Senin 1 Agustus 2022, Pengadilan Negeri Surabaya menghadiri kegiatan Sosialisasi dan Evaluasi Implementasi E-Tilang Terpadu untuk wilayah Jawa secara online/daring yang diselenggarakan oleh Direktorat Jendral Badan Peradilan Umum Mahkamah Agung Republik Indonesia yang berdasar pada Nota Kesepahaman antara Mahkamah Agung RI, Kepolisian Negara
RI dan Kejaksaan Agung RI Nomor 2/NK/KMA/3/2021 tanggal 23 Maret 2021 tentang Penegakan Hukum di Bidang Lalu Lintas dan Angkutan Jalan serta Perjanjian Kerjasama antara Mahkamah Agung RI, Kepolisian Negara RI dan Kejaksaan Agung RI Nomor 03/KMA/IX/2021 tanggal 17 September 2021 tentang Penyelesaian Perkara Pelanggaran Lalu Lintas dan Angkutan Jalan.

Kegiatan tersebut dilaksanakan melalui media zoom meeting di ruang serbaguna lantai 6 gedung baru Pengadilan Negeri Surabaya. Adapun peserta yang hadir dalam kegiatan ini adalah Bapak Ketua Pengadilan, Bapak Wakil Ketua Pengadilan, Bapak Panitera, Bapak Panitera Muda Pidana dan beberapa staf petugas tilang. Kegiatan ini diawali oleh pemaparan narasumber dari Kepala Biro Keuangan Kejaksaan Agung, Ibu Sri Suhartini, SH,MM. Beliau mengatakan bahwa kegiatan ini sebagai tindak lanjut dari MoU yang di tanda tangani oleh Jaksa Agung dan Mahkamah Agung, pada tanggal 23 Maret 2021 mengenai penegakan hukum di bidang lalu lintas dan angkutan jalan. Pada pasal 3 PKS yang ditandatangani pada 17 Desember 21, disebutkan bahwa perjanjian kerja sama mengikuti ruang lingkup penegak hukum.

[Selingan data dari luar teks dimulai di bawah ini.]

(* ===== verification/Log.v ===== *)
(** * The write-ahead log ([kernel/log.c]) *)
From S2P Require Import Prelude Params Locks Bio Cache.

(** ** State *)

(** [struct log], with the in-memory [struct logheader] [lh] inlined. *)
Record log := Log {
  lg_start : Z;
  lg_size : Z;
  lg_outstanding : Z;
  lg_committing : bool;
  lg_dev : Z;
  lh_n : Z;
  lh_block : list Z;
}.

Record lst := Lst { l_bio : bio; l_log : log }.

Definition on_bio {A} (m : M bio A) : M lst A := zoom l_bio (λ b s, Lst b (l_log s)) m.

Definition put_log (f : log → log) : M lst unit := modify (λ s, Lst (l_bio s) (f (l_log s))).

Definition set_n (n : Z) (l : log) : log :=
  Log (lg_start l) (lg_size l) (lg_outstanding l) (lg_committing l) (lg_dev l) n (lh_block l).
Definition set_block (k : nat) (b : Z) (l : log) : log :=
  Log (lg_start l) (lg_size l) (lg_outstanding l) (lg_committing l) (lg_dev l) (lh_n l)
      (<[k:=b]> (lh_block l)).
Definition set_outstanding (o : Z) (l : log) : log :=
  Log (lg_start l) (lg_size l) o (lg_committing l) (lg_dev l) (lh_n l) (lh_block l).
Definition set_committing (c : bool) (l : log) : log :=
  Log (lg_start l) (lg_size l) (lg_outstanding l) c (lg_dev l) (lh_n l) (lh_block l).

(** [log.lh.block[k] = b]; an index outside the array is undefined
    behaviour in C and stops the model. *)
Definition store_block (k : Z) (b : Z) : M lst unit :=
  if decide (0 <= k < LOGSIZE) then put_log (set_block (Z.to_nat k) b)
  else panic "log.lh.block: index out of bounds".

Definition block_at (k : Z) (l : log) : Z := lh_block l !!! Z.to_nat k.

(** The buffer's data as the caller of [bread] sees it. *)
Definition data_of (i : nat) (s : lst) : block := b_data (buf_at i (l_bio s)).
Definition put_data (i : nat) (d : block) : M lst unit := on_bio (modify (upd_buf i (set_data d))).

(** ** The on-disk header: [int n; int block[LOGSIZE]] *)
Definition hdr_n (d : block) : Z := s32 (ld32 0 d).
Definition hdr_block (d : block) (k : nat) : Z := s32 (ld32 (4 + 4 * k) d).
Lemma read_head_spec start size h D s :
  log_disk start size h D → log_fresh start size (l_log s) →
  crep (l_bio s) (CView D D ∅ ∅ ∅) →
  wp read_head (λ _ s', crep (l_bio s') (CView D D ∅ ∅ ∅) ∧
    lwf start size (l_log s') (hdr_blocks h) ∧ lg_outstanding (l_log s') = lg_outstanding (l_log s) ∧
    lg_committing (l_log s') = lg_committing (l_log s) ∧
    writes (l_bio s') = writes (l_bio s) ∧ curpid (l_bio s') = curpid (l_bio s)) s.
Proof.
  intros HD HL H. pose proof (ld_n _ _ _ _ HD) as Hn. pose proof (ld_geom _ _ _ _ HD) as Hg.
  unfold read_head. wp_steps. rewrite (lf_dev _ _ _ HL), (lf_start _ _ _ HL), u32_small by lia.
  eapply wp_mono; [apply (log_bread _ _ H start); cbn [v_held v_leak v_disk]; [apply (ld_log _ _ _ _ HD); lia | set_solver.. |] |].
  { right. rewrite v_used_empty, size_empty. params. lia. }
  intros i s1 (H1 & Hi & F1 & _). wp_steps.
  destruct (log_data _ _ H1 _ _ Hi) as [Hdi Hli]. simpl in Hdi.
  rewrite (ld_hdr _ _ _ _ HD) in Hdi. injection Hdi as Hdi. rewrite <- Hdi in *.
  unfold put_log. wp_steps. destruct F1 as (E1 & E2 & E3). rewrite app_nil_r in E2.
  eapply wp_mono; [apply (fill_blocks_spec (hdr_block h)); simpl |].
  { params. lia. }
  { by rewrite E1, (lf_cap _ _ _ HL). }
  intros _ s2 [F2 F3]. simpl in F2, F3. rewrite E1 in F3.
  eapply wp_mono; [apply (log_brelse s2 (v_hold start (CView D D ∅ ∅ ∅)) ltac:(by rewrite F2) i start) |].
  { unfold lheld. by rewrite F2. }
  { simpl. by right; right. }
  intros _ s3 (H3 & (G1 & G2 & G3) & _). rewrite app_nil_r in G2.
  split_and!.
  - replace (CView D D ∅ ∅ ∅) with (v_drop start (v_hold start (CView D D ∅ ∅ ∅))); [done |].
    apply cview_eq; simpl; try done. set_solver.
  - rewrite G1, F3. destruct HL. split; simpl; try done.
    + rewrite hdr_blocks_length. lia.
    + rewrite hdr_blocks_length, take_app_length' by (rewrite length_fmap, length_seq; lia). done.
    + rewrite length_app, length_fmap, length_seq, length_drop. params. lia.
    + rewrite hdr_blocks_length. params. lia.
    + apply (ld_nodup _ _ _ _ HD).
    + apply (ld_home _ _ _ _ HD).
  - by rewrite G1, F3.
  - by rewrite G1, F3.
  - by rewrite G2, F2, E2.
  - by rewrite G3, F2, E3.
Qed.
(* ===== verification/CrashSafety.v ===== *)
(** * Crash safety: the theorems

    What the log promises its users and what its recovery code does, for
    the whole stack [log.c] over [bio.c]: a transaction is atomic however
    many of its disk writes a crash lets through, recovery may be repeated,
    the header survives the disk, and where the code falls short of its own
    intent. *)
From S2P Require Import Prelude Params Locks Bio Cache Log Recovery BlockLayer LogLayer.

(** ** A concrete disk and a concrete transaction *)
Definition disk0 : gmap Z block :=
  list_to_map ((λ k : nat, (Z.of_nat k, zero_block)) <$> seq 0 64).

Lemma disk0_lookup b : disk0 !! b = if decide (0 <= b < 64) then Some zero_block else None.
Proof.
  unfold disk0. case_decide as Hb.
  - apply elem_of_list_to_map_1.
    + rewrite <- list_fmap_compose. apply NoDup_fmap_2_strong; [| apply NoDup_seq].
      intros x y _ _. simpl. lia.
    + apply list_elem_of_fmap. exists (Z.to_nat b). rewrite elem_of_seq, Z2Nat.id by lia.
      split; [done | lia].
  - apply not_elem_of_list_to_map_1. intros ([k d] & -> & Hk)%list_elem_of_fmap.
    apply list_elem_of_fmap in Hk as (j & [= -> ->] & Hj%elem_of_seq). simpl in Hb. lia.
Qed.

Lemma disk0_dom b : b ∈ dom disk0 ↔ 0 <= b < 64.
Proof. rewrite elem_of_dom, disk0_lookup. case_decide; split; intros E; done || by destruct E. Qed.

Lemma hdr_n_zero : hdr_n zero_block = 0.
Proof. vm_compute. reflexivity. Qed.

Lemma disk0_log : log_disk 2 30 zero_block disk0.
Proof.
  assert (hdr_blocks zero_block = []) as Hb by (unfold hdr_blocks; by rewrite hdr_n_zero).
  split; rewrite ?Hb, ?hdr_n_zero.
  - rewrite disk0_lookup. by rewrite decide_True by lia.
  - intros b d. rewrite disk0_lookup. case_decide; [| done]. intros [= <-]. apply zero_block_length.
  - lia.
  - params. lia.
  - constructor.
  - constructor.
  - intros x Hx. apply disk0_dom. lia.
  - intros b Hx. by apply not_elem_of_nil in Hx.
Qed.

Maksud dan tujuan nota kesepahaman yang di tanda tangani pada 23 Maret 2021 yaitu sebagai pedoman dalam melaksanakan penegakan hukum di bidang lalu lintas dan angkutan jalan, yang kedua mewujudkan penegakan hukum yang efektif, efisien dan transparan serta berkeadilan bagi masyarakat. Teknologi tidak akan berhenti di satu masa, jadi selalu disempurnakan dan dikembangkan. Untuk saat ini di kejaksaan telah dikembangkan sistem pengembalian secara otomatis kepada pelanggar yang memilih untuk menitipkan uang tilang.

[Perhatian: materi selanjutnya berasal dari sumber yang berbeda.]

(* ===== verification/Image.v ===== *)
(** * Concrete disk images

    A small file system laid out the way [mkfs] does it (boot block, super
    block, log, inodes, bitmap, data), on which the theorems about
    [kernel/fs.c] are instantiated, and a flat user memory. *)
From S2P Require Import Prelude Params CString Locks BlockLayer Fs Dir FsBlocks.

Definition image_map (img : list block) : gmap Z block :=
  list_to_map (imap (λ k d, (Z.of_nat k, d)) img).

Lemma image_lookup img b :
  image_map img !! b = if decide (0 <= b) then img !! Z.to_nat b else None.
Proof.
  unfold image_map.
  assert (Hk : (imap (λ k d, (Z.of_nat k, d)) img).*1 = Z.of_nat <$> seq 0 (length img)).
  { apply list_eq. intros k. rewrite !list_lookup_fmap, list_lookup_imap.
    destruct (decide (k < length img)%nat) as [Hlt|Hge].
    - rewrite lookup_seq_lt by done. destruct (lookup_lt_is_Some_2 _ _ Hlt) as [d ->]. done.
    - rewrite (lookup_ge_None_2 img) by lia. by rewrite lookup_seq_ge by lia. }
  assert (Hnd : NoDup (imap (λ k d, (Z.of_nat k, d)) img).*1).
  { rewrite Hk. apply NoDup_fmap_2_strong; [| apply NoDup_seq]. intros x y _ _. lia. }
  case_decide as Hb.
  - destruct (img !! Z.to_nat b) as [d|] eqn:E.
    + apply elem_of_list_to_map_1; [done |]. apply list_elem_of_lookup. exists (Z.to_nat b).
      rewrite list_lookup_imap, E. simpl. by rewrite Z2Nat.id by lia.
    + apply not_elem_of_list_to_map_1. rewrite Hk. intros (k & -> & Hk'%elem_of_seq)%list_elem_of_fmap.
      apply lookup_ge_None_1 in E. lia.
  - apply not_elem_of_list_to_map_1. rewrite Hk. intros (k & -> & _)%list_elem_of_fmap. lia.
Qed.

Lemma image_dom img b : b ∈ dom (image_map img) ↔ 0 <= b < Z.of_nat (length img).
Proof.
  rewrite elem_of_dom, image_lookup. case_decide; [rewrite lookup_lt_is_Some; lia |].
  split; [by intros [] | lia].
Qed.

(** The view of an image, with [o] operations open. *)
Definition image_view (img : list block) (o : Z) : bview :=
  BView (image_map img) (image_map img) ∅ ∅ o.

Lemma image_rep img o pid :
  Forall (λ d : block, length d = bsize) img → mem_rep (MemSt (image_view img o) pid) (image_view img o).
Proof.
  intros Hl. split; cbn [image_view bv_now bv_disk bv_held bv_log].
  - done.
  - intros b. rewrite image_dom. lia.
  - intros b d. rewrite image_lookup. case_decide; [| done]. intros Hd.
    rewrite Forall_lookup in Hl. eauto.
  - done.
  - set_solver.
  - split; [set_solver |]. change (size (∅ : gset Z) ≤ 29)%nat. rewrite size_empty. lia.
Qed.

(** A flat user memory of [n] bytes: any access beyond it fails at once. *)
#[export] Instance flat_mem : UserMem (list Z) := {
  um_copyout va data mem :=
    if decide (data = [] ∨ 0 <= va ∧ (Z.to_nat va + length data ≤ length mem)%nat)
    then (0, splice (Z.to_nat va) data mem) else (-1, mem);
  um_copyin va n mem :=
    if decide (n = 0%nat ∨ 0 <= va ∧ (Z.to_nat va + n ≤ length mem)%nat)
    then (0, slice (Z.to_nat va) n mem) else (-1, []);
  um_copyinstr va n mem :=
    if decide (0 <= va) then
      (let s := cstr (drop (Z.to_nat va) mem) in
       if decide (length s < n ∧ Z.to_nat va + length s < length mem)%nat then Some s else None)
    else None;
}.

(** ** The example: 64 blocks, log at 2..31, inodes at 32 and 33, bitmap at
    34, data from 35 on; inode 1 is the root directory in block 35. *)
Definition sb64 : superblock := Superblock FSMAGIC 64 28 32 30 2 32 34.

Definition pad (l : list Z) : block := take bsize (l ++ replicate bsize 0).
Definition sb_bytes (sb : superblock) : list Z :=
  enc32s [sb_magic sb; sb_size sb; sb_nblocks sb; sb_ninodes sb;
          sb_nlog sb; sb_logstart sb; sb_inodestart sb; sb_bmapstart sb].
Definition root_dinode : dinode := Dinode 32 (35 :: replicate 12 0) T_DIR 1 M_ALL M_ALL.
Definition root_block : block :=
  pad (dirent_bytes (Dirent 1 [46;0;0;0;0;0;0;0;0;0;0;0;0;0]) ++
       dirent_bytes (Dirent 1 [46;46;0;0;0;0;0;0;0;0;0;0;0;0])).
(** 36 blocks in use. *)
Definition bitmap64 : block := pad (replicate 4 255 ++ [15]).
Definition image64 : list block :=
  [zero_block; pad (sb_bytes sb64)] ++ replicate 30 zero_block ++
  [dinode_store 64 root_dinode zero_block; zero_block; bitmap64; root_block] ++
  replicate 28 zero_block.

Lemma image64_lengths : Forall (λ d : block, length d = bsize) image64.
Proof.
  assert (forallb (λ d : block, bool_decide (length d = bsize)) image64 = true) as H
    by (vm_compute; reflexivity).
  apply Forall_forall. intros d Hd%list_elem_of_In. rewrite forallb_forall in H.
  by apply H, bool_decide_eq_true in Hd.
Qed.

Definition fs64 (o : Z) : fst memst (list Z) :=
  Fst (MemSt (image_view image64 o) 7) sb64 (replicate ninode inode0) 0 (replicate 4096 0).
Definition view64 (o : Z) : bview := image_view image64 o.

Lemma fs64_rep o : frep (fs64 o) (view64 o).
Proof. apply image_rep, image64_lengths. Qed.

Lemma image64_length : length image64 = 64%nat.
Proof. vm_compute. reflexivity. Qed.

Lemma BBLOCK64 b : 0 <= b < 64 → BBLOCK b sb64 = 34.
Proof. intros Hb. unfold BBLOCK. rewrite Z.div_small by (params; lia). done. Qed.

Lemma view64_bitmap o : bv_now (view64 o) !! 34 = Some bitmap64.
Proof.
  cbn [view64 image_view bv_now]. rewrite image_lookup, decide_True by lia. vm_compute. reflexivity.
Qed.

Lemma fs64_sbwf o : sbwf sb64 (view64 o).
Proof.
  split; cbn [sb64 sb_size sb_bmapstart].
  - lia.
  - intros b Hb. cbn [view64 image_view bv_now]. rewrite image_dom, image64_length. lia.
  - vm_compute. split; [done | done].
  - intros b Hb. rewrite BBLOCK64 by done. apply elem_of_dom. rewrite view64_bitmap. done.
Qed.

(** The first 36 blocks are in use, the others free. *)
Lemma fs64_in_use o b : 0 <= b < 64 → in_use sb64 (view64 o) b = bool_decide (b < 36).
Proof.
  intros Hb. unfold in_use. rewrite BBLOCK64, view64_bitmap, Z.mod_small by (params; lia).
  assert (forallb (λ k : nat, eqb (negb (bit_free (Z.of_nat k) bitmap64)) (bool_decide (Z.of_nat k < 36)))
            (seq 0 64) = true) as H by (vm_compute; reflexivity).
  rewrite forallb_forall in H. specialize (H (Z.to_nat b)).
  rewrite Z2Nat.id in H by lia. apply eqb_prop, H. apply list_elem_of_In, elem_of_seq. lia.
Qed.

Selanjutnya narasumber dari perwakilan dari Kapolri yaitu Bapak Davis. Beliau memaparkan bahwa E-tilang merupakan tata cara penindakan pelanggaran lalu lintas dengan menggunakan aplikasi android berbasis IT yang terintegrasi dengan kepolisian, pengadilan, kejaksaan dan bank. Keunggulan dari E-tilang adalah memberikan kemudahan kepada pelanggar, bebas pugli/menghindari transaksi pembayaran antara petugas dan pelanggar, cepat pembayaran nitip denda tilang di bank tanpa hadir di sidang PN, perilaku pengendara tercatat dalam base, terintegrasi dengan CIS, dan memangkas birokrasi dan tidak berbelit-belit. Manfaat etilang untuk masyarakat yaitu ada kepastian hukum, mewujudkan kamseltibcar lantas mengurangi macet dan menurunkan tingkat fatalitas korban, Pendidikan masyarakat agar patuh dan paham tentang hukum, dan menyelesaikan hukum secara beradab. Dengan adanya e-tilang maka kedepannya tilang konvensional akan dihilangkan. Pada tahun 2022 ETLE (Electronic Traffic Law Enforcement) mobile menjadi yang paling atas/banyak pelanggarannya. Dalam 1 hari bisa sampai 9000 penindakan. Pada tahun 2021 paling banyak terjadi mengenai pelanggaran sabuk pengaman, khususnya pada hari senin dan jumat pada pukul 7 sampai 11 siang. Dasar hukum mengenai lalu lintas yang pertama adalah Undang-undang nomor 8 tahun 1981 tentang Hukum Acara Pidana, Undang-undang nomor 22 tahun 2009 tentang lalu lintas dan Angkatan Jalan, PERMA no. 12 tahun 2016 tentang tata cara penyelesaian perkara pelanggaran lalu lintas, nota kesepahaman antara Mahkamah Agung RI, Kepolisian Negara RI dan Kejaksaan Agung RI Nomor 2/NK/KMA/3/2021 tanggal 23 Maret 2021, Perjanjian Kerjasama antara Mahkamah Agung RI, kepolisian Negara RI dan Kejaksaan Agung RI Nomor 03/KMA/IX/2021 tanggal 17 September 2021, Surat Direktur Jenderal Badan Peradilan Umum Nomor 173/DJU/HK.00.1/2/2022 tanggal 2 Februari 2022 tentang Pelaksanaan Nota Kesepahaman dan Perjanjian Kerjasama Penyelesaian Perkara Pelanggaran lalu lintas.